Une des manières les plus simples et efficaces de convaincre vos amis, qui pensent encore que la bande dessinée est réservée aux grands enfants ou aux attardés mentaux, est de leur placer entre les mains des albums qui unissent la rigueur et la recherche historiques, avec la fiction en général. Cette caution intellectuelle sert de passe-partout, et qui sait si par la suite ils ne basculeront pas eux aussi dans l'imaginaire le plus débridé. Il existe ainsi de très bonnes séries qui retrace l'histoire de la Rome antique (Les Aigles de Rome, Murena, Rome...) ou bien notre propre roman national (Le trône d'argile...). Cette fois, nous allons parler de L'égyptienne, qui est scénarisée par Jean-Blaise Djian et Nathaniel Legendre. Comme vous l'aurez peut-être compris, nous allons nous intéresser à Cléopâtre VII, la dernière reine d'Égypte, une personnalité complexe née dans une famille où les complots ont toujours étés à l'ordre du jour. Tenaillée entre une enfance marquée par les drames et les coups bas, et l'hégémonie de l'Empire romain, qui n'accepte pas que les têtes sortent du rang, Cléopâtre -dont le nom grec est la traduction de la gloire du Père- va devoir apprendre à user de ses charmes et de son inflexible volonté, pour se frayer un chemin dans les arcanes de la politique, et tout simplement pour survivre. De sa jeune enfance jusqu'à l'assassinat de Pompée, et la relation avec Jules César, ce premier tome (il y en aura un second) s'intéresse donc aux premières années de la splendide reine égyptienne. Le récit avance de manière très factuelle; il n'y a guère de temps pour se perdre dans les conjonctures ou les envolées lyriques. La seule concession est faite avec une apparition, une sorte de conversation mystique qui accompagne régulièrement Cléopâtre, et la pousse à accomplir les gestes les plus fous, et les décisions les plus audacieuses, afin de réaliser son propre destin.
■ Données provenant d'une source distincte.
(** X1.  When [saveTask] returns a record under an id that no record
    had, a lookup of this id then gives the record, every other lookup is
    as before, and the collection has one record more. *)
Theorem saveTask_then_findById taskInfo w doc w' :
  saveTask taskInfo w = (Returned doc, w') ->
  findById (_id doc) (db w) = None ->
  findById (_id doc) (db w') = Some doc
  /\ (forall id, id <> _id doc -> findById id (db w') = findById id (db w))
  /\ List.length (db w') = S (List.length (db w)).
Proof.
  intros Hs Hnone. apply saveTask_returns in Hs.
  destruct Hs as (_ & _ & _ & _ & _ & _ & _ & Hdb & _).
  rewrite Hdb.
  split; [rewrite findById_app, Hnone, Nat.eqb_refl; reflexivity|].
  split; [|rewrite length_app; cbn; lia].
  intros id Hn. rewrite findById_app.
  destruct (findById id (db w)); [reflexivity|].
  destruct (Nat.eqb_spec (_id doc) id); [congruence|reflexivity].
Qed.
J'insiste beaucoup sur le caractère historique de cette bande dessinée, car il est évident qu'elle est pensée et réalisée avant tout pour le lecteur qui souhaitera dévorer un ouvrage documenté.
Le dessin est confié à l'italien Vincenzo Federici -autrement dit Viska- même si ici il n'est pas crédité sous son pseudo d'artiste. Outre le fait qu'il s'agit d'un dessinateur ultra sympathique et passionné par son art, il possède aussi un indéniable talent, qui ne demande qu'à être mis à l'épreuve. Les formes sont plastiquement remarquables, à la fois souples et dynamiques, et les expressions faciales sont bien caractérisées : les égyptiens ressemblent véritablement à ce qu'ils doivent être, en termes de faciès, ce ne sont pas des copies conformes fantasmées par Hollywood ou nous autres européens. Même les visages des romains -et les autres intervenants- sont tous soignés et crédibles, et Federici donne à l'ensemble de ce premier tome une cohérence artistique et historique, qui accompagne avec aisance le simple plaisir visuel.
Reste à bien entendu à souhaiter que cet album, paru chez l'éditeur Nouveau Monde, parvienne à trouver son public, et ne soit pas noyé dans l'océan d'une production imposante mais cruelle. Sachez que Viska sera avec nous au FCBDs à Nice (5 et 6 mai) et que vous aurez ainsi l'occasion de le rencontrer, et de découvrir par ailleurs en situation ce premier tome de l'égyptienne. Si vous appréciez ce type de bande-dessinée historique, n'hésitez pas à miser sur cette série et sur la plantureuse Cléopâtre.